All three joint ventures - including a regional mobile phone concern 60 per cent-owned by Telstra and a data centre operation - were expected to become final on Wednesday, and all three planned to seek initial public offerings (IPOs) as market conditions permit, CyberWorks said on Monday.
IPO seen unlikely this year
A CyberWorks shareholders' document indicated the companies could seek to raise at least US$1 billion by offering a chunk of the backbone business.
But global telecommunications companies valuations have plunged in recent months and numerous carriers plan massive fund-raising efforts, creating competition in the near-term for further capital-raising.
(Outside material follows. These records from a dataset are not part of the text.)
Lemma trim_end_prefix s : exists t, s = trim_end s +:+ t.
Proof.
  unfold trim_end. destruct (trim_with_suffix (String.length s) (map rev_str white_space) (rev_str s)) as [t Ht].
  exists (rev_str t). by rewrite <- rev_str_app, <- Ht, rev_str_involutive.
Qed.

Lemma replace_free p r b r' s :
  p <> EmptyString -> r = String b r' -> has_char b p = false ->
  (forall t, contains p (r' +:+ t) = contains p t) -> contains p (replace p r s) = false.
Proof.
  intros Hp -> Hb Hr. unfold replace.
  assert (Hle : (String.length s <= String.length s)%nat) by done. revert Hle.
  generalize (String.length s) at 2 3 as fuel. intros fuel. revert s.
  induction fuel as [|fuel IH]; intros s Hle; cbn [replace_fuel].
  - destruct s; [by destruct p|cbn in Hle; lia].
  - destruct (split_once p s) as [[pre post]|] eqn:Hs; [|by apply split_once_None].
    apply split_once_Some in Hs as [-> Hpre].
    change (String b r' +:+ replace_fuel fuel p (String b r') post)
      with (String b (r' +:+ replace_fuel fuel p (String b r') post)).
    rewrite contains_around, Hr, IH, orb_false_r by
      first [done|rewrite !length_app_str in Hle; destruct p; [done|cbn in Hle; lia]].
    destruct Hpre as [->|]; [by destruct p|done].
Qed.
Module TaskRepoLink.
Record t := mk {
  task_id : string; repo_id : string; worktree_path : option string; branch : option string; base_ref : option string;
  workspace_backend : ExecutionBackend.t
}.
End TaskRepoLink.

Module TaskRepoLinkRow.
Record t := mk {
  task_id : string; repo_id : string; worktree_path : option string; branch : option string; base_ref : option string;
  workspace_backend : string
}.
Definition set_workspace (path branch base : option string) (backend : string) (r : t) : t :=
  mk r.(task_id) r.(repo_id) path branch base backend.
End TaskRepoLinkRow.

Module ThreadRepoLinkRow.
Record t := mk {
  thread_id : string; repo_id : string; worktree_path : option string; branch : option string; base_ref : option string;
  workspace_backend : string
}.
Definition set_workspace (path branch base : option string) (backend : string) (r : t) : t :=
  mk r.(thread_id) r.(repo_id) path branch base backend.
End ThreadRepoLinkRow.

(** [changed_files] is its JSON text. *)
Module TaskHandoffRow.
Record t := mk {
  id : string; task_id : string; session_id : string; agent : string; status : string; summary : string;
  changed_files_json : string; next_actions : string; created_at : Z
}.
End TaskHandoffRow.
(* ===== verification/TaskNotes.v ===== *)
(** * The context and the handoffs of a task

    The tables of am-db/src/repos/task_context.rs and the commands of
    am-core/src/task_context.rs, with [task_diff] of orchestrate.rs: a record of
    notes per task, rendered into the files of its worktree, and the archive of
    what each session left.  The texts are in [TaskTexts]; files and git are the
    class [TaskFiles]. *)
From Stdlib Require Import Ascii String.
From S2P Require Import Prelude RustStr Json Enums Records WorkGraphDb WorkGraphInv Limits SqlTable AgentDb ThreadText CoreWorld TaskRepos TaskTexts.
#[local] Open Scope string_scope.
#[local] Open Scope Z_scope.

(** ** task_context.rs of am-db: [host] holds the tasks *)

Definition of_context (task_id : string) (c : TaskContext.t) : bool := eq_str c.(TaskContext.task_id) task_id.

Definition get_context (task_id : string) : RepoM (option TaskContext.t) :=
  gets (fun db => find (of_context task_id) db.(contexts)).

Definition upsert_context (host : AgentDb) (ts : Z) (context : TaskContext.t) : RepoM TaskContext.t :=
  let task_id := context.(TaskContext.task_id) in
  let row := TaskContext.set_updated_at ts context in
  db ← get;
  _ ← (if existsb (of_context task_id) db.(contexts) then
         modify (put_contexts (update_where (of_context task_id) (fun _ => row) db.(contexts)))
       else
         _ ← fail_when (negb (keyed TaskRow.id host.(tasks) task_id)) Sqlx;
         modify (put_contexts (db.(contexts) ++ [row])%list));
  found ← get_context task_id;
  lift_opt found DbNotFound.

Definition ensure_for_task (host : AgentDb) (ts : Z) (task : Task.t) : RepoM TaskContext.t :=
  found ← get_context task.(Task.id);
  match found with
  | Some context => mret context
  | None =>
      upsert_context host ts
        (TaskContext.mk task.(Task.id) task.(Task.title) (default "" task.(Task.description)) "" "" "" "" ts)
  end.

Definition patch_context (patch : TaskContextUpdate.t) (c : TaskContext.t) : TaskContext.t :=
  TaskContext.mk c.(TaskContext.task_id)
    (default c.(TaskContext.objective) patch.(TaskContextUpdate.objective))
    (default c.(TaskContext.requirements) patch.(TaskContextUpdate.requirements))
    (default c.(TaskContext.decisions) patch.(TaskContextUpdate.decisions))
    (default c.(TaskContext.progress) patch.(TaskContextUpdate.progress))
    (default c.(TaskContext.open_questions) patch.(TaskContextUpdate.open_questions))
    (default c.(TaskContext.next_actions) patch.(TaskContextUpdate.next_actions))
    c.(TaskContext.updated_at).

Definition update_context (host : AgentDb) (ts : Z) (task_id : string) (patch : TaskContextUpdate.t) : RepoM TaskContext.t :=
  found ← get_context task_id;
  context ← lift_opt found DbNotFound;
  upsert_context host ts (patch_context patch context).

Section Handoffs.
Context `{!TextSerde (list string)}.

Definition handoff_row (h : TaskHandoff.t) : TaskHandoffRow.t :=
  TaskHandoffRow.mk h.(TaskHandoff.id) h.(TaskHandoff.task_id) h.(TaskHandoff.session_id)
    (AgentKind.as_str h.(TaskHandoff.agent)) h.(TaskHandoff.status) h.(TaskHandoff.summary)
    (to_text h.(TaskHandoff.changed_files)) h.(TaskHandoff.next_actions) h.(TaskHandoff.created_at).

Definition handoff_try_from (r : TaskHandoffRow.t) : result DbError TaskHandoff.t :=
  agent ← decode (T:=AgentKind.t) r.(TaskHandoffRow.agent);
  mret (TaskHandoff.mk r.(TaskHandoffRow.id) r.(TaskHandoffRow.task_id) r.(TaskHandoffRow.session_id) agent
    r.(TaskHandoffRow.status) r.(TaskHandoffRow.summary)
    (match from_text r.(TaskHandoffRow.changed_files_json) with Ok files => files | Err _ => [] end)
    r.(TaskHandoffRow.next_actions) r.(TaskHandoffRow.created_at)).

Definition insert_handoff (host : AgentDb) (handoff : TaskHandoff.t) : RepoM () :=
  db ← get;
  _ ← fail_when (existsb (fun r => eq_str r.(TaskHandoffRow.id) handoff.(TaskHandoff.id)) db.(handoffs)) Sqlx;
  _ ← fail_when (negb (keyed TaskRow.id host.(tasks) handoff.(TaskHandoff.task_id))) Sqlx;
  modify (put_handoffs (db.(handoffs) ++ [handoff_row handoff])%list).

(** [ORDER BY created_at DESC, rowid DESC LIMIT n]. *)
Definition list_handoffs (task_id : string) (limit : Z) : RepoM (list TaskHandoff.t) :=
  db ← get;
  let newest (a b : TaskHandoffRow.t) := b.(TaskHandoffRow.created_at) <=? a.(TaskHandoffRow.created_at) in
  lift (collect (handoff_try_from <$> sql_limit limit
    (sort_by newest (reverse (filter (fun r => eq_str r.(TaskHandoffRow.task_id) task_id = true) db.(handoffs)))))).

Definition latest_handoff (task_id : string) : RepoM (option TaskHandoff.t) :=
  found ← list_handoffs task_id 1; mret (head found).
End Handoffs.

(** What the deletion of a task takes with it. *)
Definition cascade_task (task_id : string) : RepoM () :=
  modify (fun db => mkRepoDb db.(repos) (filter (fun l => of_task task_id l = false) db.(task_links)) db.(thread_links)
    (filter (fun c => of_context task_id c = false) db.(contexts))
    (filter (fun h => eq_str h.(TaskHandoffRow.task_id) task_id = false) db.(handoffs))).

(** ** Commands *)

Class TaskFiles (E : Type) := {
  (** [am_vcs::worktree_diff] of a worktree against a commit *)
  worktree_diff : string -> string -> SysM E (result string TaskDiff.t);
  (** a file of a directory: [None] when there is none; errors name the path *)
  read_file : string -> string -> SysM E (result string (option string));
  write_file : string -> string -> string -> SysM E (result string ())
}.

Definition no_diff : TaskDiff.t := TaskDiff.mk [] "" None None None None None None None.
Definition in_repo (repo_id base : string) (repo : option Repo.t) (d : TaskDiff.t) : TaskDiff.t :=
  TaskDiff.mk d.(TaskDiff.files) d.(TaskDiff.patch) (Some repo_id)
    (match repo with Some repo => Some repo.(Repo.name) | None => d.(TaskDiff.repo_name) end)
    (match repo with Some repo => repo.(Repo.remote_url) | None => d.(TaskDiff.remote_url) end)
    d.(TaskDiff.branch) (Some base) d.(TaskDiff.head_ref) d.(TaskDiff.worktree_path).

Section Commands.
Context {V : Type} `{Json V} `{!TextSerde (list string)} `{Chrono} {E : Type} `{CoreServices E} `{!RepoServices E} `{!TaskFiles E}.

Definition task_diff (task_id : string) : D E TaskDiff.t :=
  link ← at_repos (get_for_task task_id);
  match link with
  | None => mret no_diff
  | Some link =>
      repo ← at_repos (get_repo link.(TaskRepoLink.repo_id));
      match link.(TaskRepoLink.worktree_path), link.(TaskRepoLink.base_ref) with
      | Some wt, Some base => diff ← git (worktree_diff wt base); mret (in_repo link.(TaskRepoLink.repo_id) base repo diff)
      | _, _ => mret no_diff
      end
  end.

Definition ensure_task_context (task : Task.t) : D E TaskContext.t :=
  ts ← at_core (call now); at_host (fun host => ensure_for_task host ts task).

Definition write_context (worktree name block : string) (replace_all : bool) : D E () :=
  existing ← at_core (call (read_file worktree name));
  match existing with
  | Err e => throw (Other ("failed to read " +:+ e))
  | Ok existing =>
      let '(content, changed) := write_context_file (default "" existing) block replace_all in
      if (changed : bool) then
        written ← at_core (call (write_file worktree name content));
        match written with Ok _ => mret () | Err e => throw (Other ("failed to write " +:+ e)) end
      else mret ()
  end.

Definition render_task_context_files (worktree : string) (context : TaskContext.t) : D E () :=
  let block := managed_context_block context in
  _ ← write_context worktree "TASK_CONTEXT.md" block true;
  _ ← write_context worktree "CLAUDE.md" block false;
  write_context worktree "AGENTS.md" block false.

Definition render_task_context_for_existing_worktree (task_id : string) (context : TaskContext.t) : D E () :=
  link ← at_repos (get_for_task task_id);
  match link ≫= TaskRepoLink.worktree_path with
  | Some worktree =>
      exists_ ← at_core (call (path_exists worktree));
      if (exists_ : bool) then render_task_context_files worktree context else mret ()
  | None => mret ()
  end.

Definition get_task_context (task_id : string) : D E (option TaskContext.t) :=
  found ← read_task task_id;
  match found with
  | None => mret None
  | Some task => context ← ensure_task_context task; mret (Some context)
  end.

Definition update_task_context (task_id : string) (patch : TaskContextUpdate.t) : D E TaskContext.t :=
  found ← read_task task_id;
  task ← lift_opt found NotFound;
  _ ← ensure_task_context task;
  ts ← at_core (call now);
  context ← at_host (fun host => update_context host ts task_id patch);
  _ ← render_task_context_for_existing_worktree task_id context;
  _ ← at_core (call (activity (Some task.(Task.project_id)) (Some task.(Task.id)) "context.updated"));
  mret context.

(** What the task's own edit changes in the notes, when nobody edited them. *)
Definition follow_task (before after : Task.t) (context : TaskContext.t) : TaskContext.t * bool :=
  let retitled := negb (String.eqb before.(Task.title) after.(Task.title)) &&
                  String.eqb context.(TaskContext.objective) before.(Task.title) in
  let context := if retitled then TaskContext.set_objective after.(Task.title) context else context in
  let before_requirements := default "" before.(Task.description) in
  let after_requirements := default "" after.(Task.description) in
  let rewritten := negb (String.eqb before_requirements after_requirements) &&
                   String.eqb context.(TaskContext.requirements) before_requirements in
  (if rewritten then TaskContext.set_requirements after_requirements context else context, retitled || rewritten).

Definition sync_task_context_from_task_update (before after : Task.t) : D E () :=
  found ← at_repos (get_context before.(Task.id));
  match found with
  | None => _ ← ensure_task_context after; mret ()
  | Some context =>
      let '(context, changed) := follow_task before after context in
      if (changed : bool) then
        ts ← at_core (call now);
        _ ← at_host (fun host => upsert_context host ts context); mret ()
      else mret ()
  end.

Definition apply_session_handoff (session_id task_id : string) (agent : AgentKind.t) (status : SessionStatus) : D E string :=
  found ← read_task task_id;
  task ← lift_opt found NotFound;
  events ← at_core (on_db (Transcripts.last_events_for_session (V:=V) session_id task_id
                            ["assistant_text"; "usage_limit"; "error"] 24));
  diffed ← try_ (task_diff task_id);
  let '(diff, diff_error) := match diffed with Ok diff => (diff, None) | Err e => (no_diff, Some (error_text e)) end in
  ts ← at_core (call now);
  let summary := Handoff.build_handoff_summary agent status ts events diff.(TaskDiff.files) diff_error in
  let next_actions := Handoff.next_actions_for status events in
  id ← at_core (call fresh_id);
  created_at ← at_core (call now);
  let handoff := TaskHandoff.mk id task_id session_id agent (Handoff.status_label status) summary
                   (FileChange.path <$> take 100 diff.(TaskDiff.files)) next_actions created_at in
  _ ← at_host (fun host => insert_handoff host handoff);
  context ← ensure_task_context task;
  let context := TaskContext.set_next_actions next_actions
                   (TaskContext.set_progress (Handoff.append_handoff context.(TaskContext.progress) summary) context) in
  ts ← at_core (call now);
  context ← at_host (fun host => upsert_context host ts context);
  _ ← render_task_context_for_existing_worktree task_id context;
  mret summary.

Definition list_task_handoffs (task_id : string) (limit : Z) : D E (list TaskHandoff.t) := at_repos (list_handoffs task_id limit).
End Commands.
Lemma kept_call {A} (m : SysM E A) : frames m -> kept (call m).
Proof.
  intros Hm w Hw. unfold final, call. destruct (m (sys w)) as [s r] eqn:Hs. cbn.
  destruct (Hm (sys w) (steady_ok (Q:=Q) _ Hw)) as [Hok Ht]. unfold final in *. rewrite Hs in *.
  by apply (steady_frame (Q:=Q) (db (sys w))).
Qed.

Lemma kept_attempt {A} (m : W E A) : kept m -> kept (attempt m).
Proof. intros Hm w Hw. specialize (Hm w Hw). unfold final, attempt in *. by destruct (m w) as [w' [a|e]]. Qed.

Lemma kept_try {A} (m : W E A) : kept m -> kept (try_ m).
Proof. intros Hm w Hw. specialize (Hm w Hw). unfold final, try_ in *. by destruct (m w). Qed.

Lemma kept_publish e : kept (publish e).
Proof. by intros w Hw. Qed.
Lemma kept_launched l : kept (launched l).
Proof. by intros w Hw. Qed.
Lemma kept_is_active id : kept (is_active id).
Proof. by intros w Hw. Qed.
Lemma kept_note p t k : kept (note p t k).
Proof. apply keeps_bind; [apply kept_attempt, kept_call, frame_activity|intros; apply keeps_ret]. Qed.
Lemma kept_unwrap_or {A} (m : SysM E A) d : frames m -> kept (unwrap_or m d).
Proof. intros Hm. apply keeps_bind; [by apply kept_attempt, kept_call|intros; apply keeps_ret]. Qed.
Lemma kept_target_profile a : kept (target_profile a).
Proof. apply keeps_bind; [apply kept_unwrap_or, frame_limit_policy|intros; apply keeps_ret]. Qed.
Lemma kept_accounts_configured : kept provider_accounts_configured.
Proof. apply keeps_bind; [apply kept_attempt, kept_call, frame_limit_policy|intros; apply keeps_ret]. Qed.
Lemma kept_fallback_decision a r : kept (fallback_decision a r).
Proof.
  apply keeps_bind; [apply kept_call, frame_detect_agents|intros]. apply keeps_bind; [apply kept_unwrap_or, frame_limit_policy|].
  intros; apply keeps_ret.
Qed.
Lemma kept_read_thread id : kept (read_thread (V:=V) id).
Proof. by intros w Hw. Qed.
Lemma kept_spawn id a p m : kept (spawn_thread id a p m).
Proof. apply kept_launched. Qed.
End Steady.

(** The stored thread. *)
Definition holds (id : string) (x : AgentThread.t) (d : AgentDb) : Prop :=
  agent_db_ok (V:=V) d /\ value (Threads.get_thread (V:=V) id) d = Ok (Some x).
Definition homed (id : string) (h : Home) (d : AgentDb) : Prop := exists x, holds id x d /\ at_home h x.

#[global] Instance holds_steady id x : Steady (holds id x).
Proof.
  split; [by intros d []|]. intros d d' [_ Hx] Hok Ht. split; [done|]. rewrite <- Hx. unfold value, Threads.get_thread.
  rewrite !fetch_by_id_eq. cbn. by rewrite Ht.
Qed.
#[global] Instance homed_steady id h : Steady (homed id h).
Proof.
  split; [by intros d (x & [] & _)|]. intros d d' (x & Hx & Hh) Hok Ht. exists x. split; [|done].
  by apply (steady_frame (Q:=holds id x) d).
Qed.

(** An edit leaves the columns that [save] does not write, and the group. *)
Definition same_row (x y : AgentThread.t) : Prop :=
  y.(AgentThread.id) = x.(AgentThread.id) /\ y.(AgentThread.project_id) = x.(AgentThread.project_id) /\
  y.(AgentThread.group_id) = x.(AgentThread.group_id) /\
  y.(AgentThread.force_managed_workspace) = x.(AgentThread.force_managed_workspace) /\
  y.(AgentThread.created_at) = x.(AgentThread.created_at).
Lemma stepped_text text st s :
  exists e, settles e st /\ e.(AgentThreadEvent.text) = Some text /\ stepped s [e] None (on_text text st s).
Proof.
  unfold on_text. set (e := with_data _ _). exists e. do 2 (split; [done|]).
  destruct (stepped_store e (set_stream None (set_dirty false s))) as [He Hs]. split; cbn; [|done]. by rewrite He, app_nil_r.
Qed.

Lemma carets_text text st s : s.(streaming_assistant) = Some st -> carets s -> carets (on_text text st s).
Proof.
  intros Hst Hs. destruct (stepped_text text st s) as (e & [Hid Hd] & _ & Hstep).
  apply (carets_stepped _ _ _ _ Hstep). unfold carets in Hs. rewrite Hst in Hs. by eapply settled_close.
Qed.

Lemma stepped_first_delta delta s :
  s.(streaming_assistant) = None -> is_empty delta = false ->
  exists e, live e /\ e.(AgentThreadEvent.text) = Some delta /\ stepped s [e] (Some e) (on_delta info delta s).
Proof.
  intros Hst Hd. unfold on_delta. rewrite Hd, Hst. destruct (make_event_spec (AssistantTextDelta delta) s) as (w & id & ts & ->).
  set (e := with_data _ _). exists e. do 2 (split; [done|]).
  destruct (stepped_store e (show e (set_world w s))) as [He Hs]. split; cbn; [|done]. by rewrite He, app_nil_r.
Qed.

Lemma carets_delta delta s : carets s -> carets (on_delta info delta s).
Proof.
  intros Hs. destruct (is_empty delta) eqn:Hd; [unfold on_delta; by rewrite Hd|].
  destruct (streaming_assistant s) as [st|] eqn:Hst.
  - unfold on_delta, carets in *. rewrite Hd. by rewrite Hst in *.
  - destruct (stepped_first_delta delta s Hst Hd) as (e & _ & _ & Hstep). apply (carets_stepped _ _ _ _ Hstep).
    unfold carets in Hs. rewrite Hst in Hs. apply settled_app; [by apply settled_open|]. cbn. auto.
Qed.

(** An event that is neither a delta nor the text of an open stream. *)
Definition plain (ev : NormalizedEvent V) s : Prop :=
  (forall d, ev <> AssistantTextDelta d) /\ (forall t st, ev = AssistantText t -> s.(streaming_assistant) <> Some st).

Lemma receive_plain ev s :
  plain ev s ->
  receive info ev s =
    (let s := match ev with SessionEnded _ => close_stream (set_dirty false s) | _ => s end in
     let s := handle info ev s in
     let s := if recorded info ev then record_event info ev s else s in
     match ev with
     | SessionEnded status => run_ (apply_thread_handoff info (effective_status s status)) s
     | _ => s
     end).
Proof.
  intros [Hd Ht]. unfold receive. destruct ev; try done; [|by destruct (Hd delta)].
  destruct (streaming_assistant s) as [st|] eqn:Hst; [|done]. by destruct (Ht text st).
Qed.

Lemma event_cases ev s :
  (exists d, ev = AssistantTextDelta d) \/ (exists t st, ev = AssistantText t /\ s.(streaming_assistant) = Some st) \/ plain ev s.
Proof.
  unfold plain. destruct ev; try (right; right; split; congruence); [|by left; eexists].
  right. destruct (streaming_assistant s) as [st|]; [by left; do 2 eexists|right; split; congruence].
Qed.

Lemma carets_receive ev s : carets s -> carets (receive info ev s).
Proof.
  intros Hs. destruct (event_cases ev s) as [[d ->]|[(t & st & -> & Hst)|Hp]]; [by apply carets_delta|..].
  { cbn [receive]. rewrite Hst. by apply carets_text. }
  rewrite receive_plain by done. cbn zeta. destruct Hp as [Hp _].
  set (s1 := match ev with SessionEnded _ => _ | _ => s end).
  assert (carets s1) as Hc1 by (subst s1; destruct ev; try done; by apply carets_close).
  set (s2 := handle info ev s1). assert (carets s2) as Hc2 by (by apply (carets_quiet (handle info ev)); [apply quiet_handle|]).
  set (s3 := if recorded info ev then _ else _).
  assert (carets s3) as Hc3 by (subst s3; destruct (recorded info ev); [by apply carets_record|done]).
  destruct ev; try exact Hc3. eapply (carets_quiet (run_ _)); [apply quiet_run|exact Hc3].
Qed.

(** The end of the loop: the last event is the end of the session. *)
Lemma turn_loop_end inputs s :
  exists status s', turn_loop info inputs s = receive info (SessionEnded status) s' /\ (carets s -> carets s').
Proof.
  revert s. induction inputs as [|[due|ev] inputs IH]; intros s; cbn [turn_loop].
  - exists Failed, (record_event info disconnected s). split; [done|]. by apply carets_record.
  - destruct (IH (on_tick due s)) as (st & s' & Heq & Hc). exists st, s'. split; [done|]. intros. by apply Hc, carets_tick.
  - destruct (IH (receive info ev s)) as (st & s' & Heq & Hc).
    assert (carets s -> carets s') as Hc' by (intros; by apply Hc, carets_receive).
    destruct ev; try (exists st, s'; split; [exact Heq|exact Hc']). by exists status, s.
Qed.

Lemma stream_after_end status s : (receive info (SessionEnded status) s).(streaming_assistant) = None.
Proof.
  rewrite receive_plain by done. cbn zeta iota beta. set (s1 := close_stream _).
  assert (streaming_assistant s1 = None) as Hnone by (subst s1; apply stepped_close).
  cbn [recorded]. destruct (quiet_run (apply_thread_handoff info (effective_status
     (record_event info (SessionEnded status) (handle info (SessionEnded status) s1)) status))
     (record_event info (SessionEnded status) (handle info (SessionEnded status) s1))) as [_ ->].
  destruct (stepped_record (SessionEnded status) (handle info (SessionEnded status) s1)) as (? & ? & [_ ->]).
  by destruct (quiet_handle (SessionEnded status) s1) as [_ ->].
Qed.

(** The end of a session shows the open stream, finished, and then itself. *)
Lemma stepped_end status e s :
  s.(streaming_assistant) = Some e ->
  exists id ts,
    stepped s [with_data (streaming false) e; map_thread_event id ts info.(thread_id) info.(turn_id) (SessionEnded status)]
      None (receive info (SessionEnded status) s).
Proof.
  intros Hst. rewrite receive_plain by done. cbn zeta iota beta. cbn [recorded].
  pose proof (stepped_close (set_dirty false s)) as Hclose. cbn [set_dirty streaming_assistant] in Hclose. rewrite Hst in Hclose.
  set (s1 := close_stream _) in *.
  pose proof (quiet_handle (SessionEnded status) s1) as Hquiet.
  destruct (stepped_record (SessionEnded status) (handle info (SessionEnded status) s1)) as (id & ts & Hrec).
  set (s2 := record_event info _ _) in *. exists id, ts.
  pose proof (stepped_trans _ _ _ _ _ _ _ Hclose (stepped_trans _ _ _ _ _ _ _ Hquiet Hrec)) as Hall.
  pose proof (quiet_run (apply_thread_handoff info (effective_status s2 status)) s2) as Hrun.
  destruct (stepped_trans _ _ _ _ _ _ _ Hall Hrun) as [Heff Hnone]. split; [exact Heff|].
  rewrite Hnone. destruct Hall as [_ ->]. destruct Hquiet as [_ ->]. by destruct Hclose as [_ ->].
Qed.

(** ** The text of a stream *)

(** Ticks and deltas, and the text they add up to. *)
Definition streams (i : Input V) : bool := match i with Tick _ | Recv (AssistantTextDelta _) => true | _ => false end.
Fixpoint streamed_text (inputs : list (Input V)) : string :=
  match inputs with
  | Recv (AssistantTextDelta d) :: rest => d +:+ streamed_text rest
  | _ :: rest => streamed_text rest
  | [] => EmptyString
  end.

(** [x] is a snapshot of the stream [e], whose text is [t] in the end. *)
Definition snapshot_of (id t : string) (x : AgentThreadEvent.t V) : Prop :=
  x.(AgentThreadEvent.id) = id /\ exists shown_text more, x.(AgentThreadEvent.text) = Some shown_text /\ t = shown_text +:+ more.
Dresdner's Tomter predicted the companies would not be able to pull off an IPO of the backbone business this year.
Signed in October, the venture posted combined pro forma revenue of about US$1.9 billion and earnings before interest, taxes, depreciation and amortisation (EBITDA) of US$500 million in the year ended last June.
Some Telstra shareholders have complained bitterly over Telstra's alliance with CyberWorks, whose shares have plunged well-below their 52-week high of HK$28.50 to close at HK$4.675 on Monday, a decline of 2.6 per cent on the day.
Telstra shares slipped slightly to close at A$6.96 (about HK$29.90).
Bitter competition looms
A year or two ago, bandwidth in and out of Hong Kong cost roughly five to 10 times that of traffic across the Atlantic, said Dresdner's Mr Tomter.
But new Hong Kong entrant Asia Global Crossing has talked of cutting prices on leased circuits to China by roughly 80 per cent of what PCCW charged a year ago, Mr Tomter said.
"The competitors are bringing in these significantly bigger cables and newer cables," he said.
Adds Nomura International in a recent research note: "Put bluntly, the frenzy of cable-laying projects that characterise this business is likely to lead to a gross oversupply of capacity within the next 12-18 months."
The Nomura note said that while the CyberWorks/Telstra venture enjoyed EBITDA margins of 25 per cent, that is half the 50 per cent EBITDA margins made by the same business in the past year.
Nomura predicted that international undersea cable capacity in Asia would surge from 394 gigabits per second (Gbps) at the end of last year to 1,424 Gbps this year and 7,564 Gbps at the end of 2004.
Some analysts also noted that the new players would have more efficient and easily upgradable networks than CyberWorks/Telstra.
"I don't think they can compete on a unit cost basis with Level 3, Asia Global Crossing or SingTel C2C,'' Mr Tomter said.
This month, Asia Global Crossing's broadband backbone network is set to go live in Hong Kong, tripling the 40 gigabits of network capacity available in and out of the territory - all of which is now operated by CyberWorks.
Asia Global Crossing has said its Hong Kong capacity could be upgraded to 2.56 terabits (one terabit equals 1,000 gigabits).
Level 3 Communications, meanwhile, plans to provide 320 gigabits of capacity into Hong Kong beginning in the second quarter of this year.
To be sure, industry insiders expect all that cheap capacity to drive demand from bandwidth-hungry applications, and CyberWorks and Telstra are well-positioned in their home markets.
"They are the incumbents, they have very good access to the end users," said analyst Bertrand Chui of Worldsec International.
But a Jardine Fleming report released in November cut its valuation of the IP backbone business on an enterprise value basis to US$5.6 billion from US$9.5 billion, citing the competitive market and decline in valuations of rivals.
Dresdner's Mr Tomter valued the business at US$3 billion, compared with Dresdner's valuation of roughly US$5 billion last June.